Anyway, he did end up taking her to see the ghost estate. They drove there in his car one afternoon and he went out first to make sure no one was around before she followed him. The houses were huge, with bare concrete facades and overgrown front lawns. Some of the empty window holes were covered over in plastic sheeting, which whipped around loudly in the wind. It was raining and she had left her jacket in the car. She crossed her arms, squinting up at the wet slate roofs.

Do you want to look inside? Connell said.

The front door of number 23 was unlocked. It was quieter in the house, and darker. The place was filthy. With the toe of her shoe Marianne prodded at an empty cider bottle. There were cigarette butts all over the floor and someone had dragged a mattress into the otherwise bare living room. The mattress was stained badly with damp and what looked like blood.

Pretty sordid, Marianne said aloud. Connell was quiet, just looking around.

Do you hang out here much? she said.

He gave a kind of shrug. Not much, he said. Used to a bit, not much any more.

Please tell me you’ve never had sex on that mattress.

He smiled absently. No, he said. Is that what you think I get up to at the weekend, is it?

Kind of.

He didn’t say anything then, which made her feel even worse. He kicked a crushed can of Dutch Gold aimlessly and sent it skidding towards the French doors.

This is probably three times the size of my house, he said.

Would you say?

She felt foolish for not realising what he had been thinking about. Probably, she said. I haven’t seen upstairs, obviously.

Four bedrooms.

Jesus.

Just lying empty, no one living in it, he said. Why don’t they give them away if they can’t sell them? I’m not being thick with you, I’m genuinely asking.

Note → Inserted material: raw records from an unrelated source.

Lemma mutate_body_Ok e a d w row w' : mutate_body e a d w = (Ok row, w') ->
  (forall r, a = Some r -> validateLifecycleAudit e r = Ok tt) ->
  exists changed labels evidence new,
    validateStoredEventMutation (events (db w) !! event_key e) e = Ok changed /\ AlertEvent_Validate e = Ok tt /\
    jsonb (sanitizeDetails (Labels e)) = Some labels /\ jsonb (sanitizeDetails (Evidence e)) = Some evidence /\
    row = upsert_row (events (db w) !! event_key e) e labels evidence /\
    events (db w') = <[event_key e := row]> (events (db w)) /\ rules (db w') = rules (db w) /\
    audits (db w') = audits (db w) ++ new /\ if changed then exists r, new = [r] /\ records_state r row else new = [].
Proof.
  unfold mutate_body. intros H3 Ha. mstep H3. mstep H3. mstep H3.
  apply run_bind_Ok in H3 as (stored & w1 & Hp & H3). apply putEvent_Ok in Hp as (Hv & labels & evidence & E1 & E2 & -> & Hw1).
  apply run_bind_Ok in H3 as (u & w2 & Hau & H3). apply run_bind_Ok in H3 as (u' & w3 & Hd & H3). apply mret_Ok in H3 as [-> ->].
  assert (Hw3 : events (db w3) = events (db w2) /\ rules (db w3) = rules (db w2) /\ audits (db w3) = audits (db w2)).
  { destruct d as [d|]; [|by apply mret_Ok in Hd as [_ ->]]. mstep Hd. apply insertEventDisposition_Ok in Hd as ->. auto. }
  destruct Hw3 as (-> & -> & ->). destruct a0.
  - apply run_bind_Ok in Hau as (r & w4 & Hr & Hau). apply lifecycleAuditRecord_Ok in Hr as [Hw4 Hr].
    apply appendAudit_Ok in Hau as (details & ->). cbn [events rules audits add_audit]. rewrite Hw4, Hw1. cbn [events rules audits set_events].
    exists true, labels, evidence, [stored_audit r details]. split_and!; auto. exists (stored_audit r details). split; [done|].
    unfold records_state. cbn [stored_audit Audit_Scope TargetID Audit_Action]. destruct a as [r0|]; [|exact Hr]. subst r.
    specialize (Ha r0 eq_refl). unfold validateLifecycleAudit in Ha. case_hyp Ha. bool_simpl. cbn. auto.
  - apply mret_Ok in Hau as [_ ->]. rewrite Hw1. exists false, labels, evidence, []. rewrite app_nil_r. split_and!; auto.
Qed.
End store_lemmas.

(** *** Successful writes *)

Section writes.
Context `{FloatText} `{Database}.

Lemma run_bind_cases {A B} (m : M A) (f : A -> M B) w r w' : (m ≫= f) w = (r, w') ->
  (exists e, m w = (Err e, w') /\ r = Err e) \/ exists a w1, m w = (Ok a, w1) /\ f a w1 = (r, w').
Proof. unfold mbind, M_bind. destruct (m w) as [[a|e] w1]; [eauto|]. intros [= <- <-]. left. eauto. Qed.

(** A program that leaves the tables as they are. *)
Definition pure_step {A} (m : M A) : Prop := forall w, db (snd (m w)) = db w.

Lemma checked_audit_pure e r : pure_step (checked_audit e r).
Proof.
  intros w. unfold checked_audit, mbind, M_bind, lift. destruct (AlertEvent_Validate e); [|done].
  destruct (validateAuditDetailTypes r); [|done]. destruct (AuditRecord_Validate (sanitizeAuditRecord r)); [|done].
  by destruct (validateLifecycleAudit e (sanitizeAuditRecord r)).
Qed.

Lemma checked_audit_Ok e r w a w' : checked_audit e r w = (Ok a, w') -> validateLifecycleAudit e a = Ok tt.
Proof. unfold checked_audit. intros Hc. do 4 (mstep Hc). apply mret_Ok in Hc as [-> _]. by destruct a3. Qed.

(** The row an event is stored as, and the table afterwards. *)
Definition stored_as (e : AlertEvent) (row : AlertEvent) (t t' : tables) : Prop :=
  exists labels evidence, jsonb (sanitizeDetails (Labels e)) = Some labels /\ jsonb (sanitizeDetails (Evidence e)) = Some evidence /\
    row = upsert_row (events t !! event_key e) e labels evidence /\ events t' = <[event_key e := row]> (events t).

Lemma mutateEvent_Ok e a d w row w' : mutateEvent e a d w = (Ok row, w') ->
  (forall r, a = Some r -> validateLifecycleAudit e r = Ok tt) ->
  stored_as e row (db w) (db w') /\ exists changed, validateStoredEventMutation (events (db w) !! event_key e) e = Ok changed.
Proof.
  unfold mutateEvent. intros Hm Ha. mstep Hm. apply transaction_spec in Hm as [[_ (err & Herr)]|(v & w1 & x & Hn & _ & Hb & Hr)]; [discriminate|].
  destruct Hr as [[= <-]|Hr]; [|discriminate]. apply db_next_verdict in Hn.
  destruct (mutate_body_Ok _ _ _ _ _ _ Hb Ha) as (changed & labels & evidence & new & Hv & _ & E1 & E2 & Hrow & He & _).
  rewrite Hn in *. split; [|by exists changed]. exists labels, evidence. done.
Qed.

Lemma PutEvent_Ok e w row w' : PutEvent e w = (Ok row, w') -> stored_as e row (db w) (db w').
Proof. intros Hp. eapply mutateEvent_Ok; [exact Hp|]. intros r [=]. Qed.

Lemma PutEventAndAudit_Ok e r w row w' : PutEventAndAudit e r w = (Ok row, w') -> stored_as e row (db w) (db w').
Proof.
  unfold PutEventAndAudit. intros Hp. pose proof (checked_audit_pure e r w) as Hpure.
  apply run_bind_Ok in Hp as (a & w1 & Hc & Hp). rewrite Hc in Hpure. cbn in Hpure. rewrite <- Hpure.
  eapply mutateEvent_Ok; [exact Hp|]. intros x [= <-]. by eapply checked_audit_Ok.
Qed.
End writes.

(** ** The event table follows the lifecycle *)

(** Operations that write to the alert tables, by any caller. *)
Inductive store_op :=
| OpPutEvent (e : AlertEvent)
| OpPutEventAndAudit (e : AlertEvent) (r : AuditRecord)
| OpPutEventAndDisposition (e : AlertEvent) (r : AuditRecord) (d : EventDisposition)
| OpAppendAudit (r : AuditRecord)
| OpAppendEventDisposition (d : EventDisposition) (r : AuditRecord)
| OpClaimDueRules (scope : Scope) (at_ : time) (owner : string) (until : time) (limit : Z)
| OpCompleteRuleEvaluation (scope : Scope) (ruleID owner : string) (at_ next : time).

Definition as_unit {A} (m : M A) : M unit := _ ← m; mret tt.

Definition run_op `{FloatText} `{Database} (op : store_op) : M unit :=
  match op with
  | OpPutEvent e => as_unit (PutEvent e)
  | OpPutEventAndAudit e r => as_unit (PutEventAndAudit e r)
  | OpPutEventAndDisposition e r d => as_unit (PutEventAndDisposition e r d)
  | OpAppendAudit r => AppendAudit r
  | OpAppendEventDisposition d r => AppendEventDisposition d r
  | OpClaimDueRules scope at_ owner until limit => as_unit (ClaimDueRules scope at_ owner until limit)
  | OpCompleteRuleEvaluation scope ruleID owner at_ next => CompleteRuleEvaluation scope ruleID owner at_ next
  end.

(** Timestamps at least a microsecond after Go's zero time, so that rounding
    cannot turn one into the zero time. *)
Definition op_dated (op : store_op) : Prop :=
  match op with
  | OpPutEvent e | OpPutEventAndAudit e _ | OpPutEventAndDisposition e _ _ => microsecond <= instant (FirstSeen e)
  | _ => True
  end.

(** What one operation may do to a stored event. *)
Definition lifecycle_step (old new : AlertEvent) : Prop :=
  same_identity old new /\ FirstSeen new = FirstSeen old /\ instant (LastSeen old) <= instant (LastSeen new) /\
  (State new = State old \/ permittedTransition (State old) (State new) = true \/ (State old = EventResolved /\ State new = EventPending)).

Lemma lifecycle_step_refl e : lifecycle_step e e.
Proof. unfold lifecycle_step, same_identity. split_and!; auto; lia. Qed.

Section lifecycle.
Context `{Digest} `{FloatText} `{DatabaseLaws}.

Definition rounded (t : time) : Prop := instant (pg_time t) = instant t.

Record event_wf (k : Scope * string) (e : AlertEvent) : Prop := {
  ew_key : k = event_key e;
  ew_valid : AlertEvent_Validate e = Ok tt;
  ew_first : rounded (FirstSeen e);
  ew_last : rounded (LastSeen e);
}.
Definition events_wf (t : tables) : Prop := forall k e, events t !! k = Some e -> event_wf k e.

Lemma pg_time_eq a b : instant a = instant b -> instant (pg_time a) = instant (pg_time b).
Proof. intros Hab. apply Z.le_antisymm; apply pg_time_mono; lia. Qed.

Lemma nullable_zero t : (instant t = 0 \/ microsecond <= instant t) -> IsZero (nullable t) = IsZero t.
Proof.
  unfold nullable. intros Ht. destruct (IsZero t) eqn:E; [done|]. unfold IsZero in *. bool_simpl. apply Z.eqb_neq.
  pose proof (pg_time_near t). unfold microsecond in Ht. lia.
Qed.

Lemma nullable_mono a b : instant a <> 0 -> instant b <> 0 -> instant a <= instant b -> instant (nullable a) <= instant (nullable b).
Proof.
  intros Ha Hb Hab. unfold nullable, IsZero. rewrite !(proj2 (Z.eqb_neq _ _)) by done. by apply pg_time_mono.
Qed.

(** The instants of a valid, dated event: zero, or at least a microsecond. *)
Lemma dated_timestamp e t : AlertEvent_Validate e = Ok tt -> microsecond <= instant (FirstSeen e) ->
  t ∈ [FiringAt e; AcknowledgedAt e; ResolvedAt e] -> instant t = 0 \/ (instant (FirstSeen e) <= instant t <= instant (LastSeen e)).
Proof.
  intros (_ & _ & _ & _ & _ & _ & _ & Ht & _)%AlertEvent_Validate_Ok Hd Hin. specialize (Ht t Hin).
  destruct (Z.eq_dec (instant t) 0); [by left|right]. by eapply timestamp_bounds.
Qed.

Lemma nullable_timestamp e t f l : AlertEvent_Validate e = Ok tt -> microsecond <= instant (FirstSeen e) ->
  t ∈ [FiringAt e; AcknowledgedAt e; ResolvedAt e] ->
  instant f = instant (pg_time (FirstSeen e)) -> instant l = instant (pg_time (LastSeen e)) ->
  validEventTimestamp (nullable t) f l = true.
Proof.
  intros Hv Hd Hin Hf Hl. unfold validEventTimestamp. apply orb_true_iff.
  destruct (dated_timestamp _ _ Hv Hd Hin) as [Hz|[H1' H2']].
  - left. rewrite nullable_zero by auto. by apply Z.eqb_eq.
  - right. unfold Before, After, nullable, IsZero. unfold microsecond in Hd. rewrite (proj2 (Z.eqb_neq _ _)) by lia.
    apply pg_time_mono in H1', H2'. apply andb_true_iff. split; apply negb_true_iff, Z.ltb_ge; lia.
Qed.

She shrugged. She didn’t actually understand why. It’s something to do with capitalism, she said.

Yeah. Everything is, that’s the problem, isn’t it?

She nodded. He looked over at her, as if coming out of a dream. Are you cold? he said. You look like you’re freezing.

She smiled, rubbed at her nose. He unzipped his black Puffa jacket and put it over her shoulders. They were standing very close. She would have lain on the ground and let him walk over her body if he wanted, he knew that.

When I go out at the weekend or whatever, he said, I don’t go after other girls or anything.

Marianne smiled and said: No, I guess they come after you.

He grinned, he looked down at his shoes. You have a very funny idea of me, he said.

She closed her fingers around his school tie. It was the first time in her life she could say shocking things and use bad language, so she did it a lot. If I wanted you to fuck me here, she said, would you do it?

His expression didn’t change but his hands moved around under her jumper to show he was listening. After a few seconds he said: Yeah. If you wanted to, yeah. You’re always making me do such weird things.

What does that mean? she said. I can’t make you do anything.

Yeah, you can. Do you think there’s any other person I would do this type of thing with? Seriously, do you think anyone else could make me sneak around after school and all this?

What do you want me to do? Leave you alone?

He looked at her, seemingly taken aback by this turn in the discussion. Shaking his head, he said: If you did that . . .

She looked at him but he didn’t say anything else. If I did that, what? she said.

I don’t know. You mean, if you just didn’t want to see each other any more? I would feel surprised honestly, because you seem like you enjoy it.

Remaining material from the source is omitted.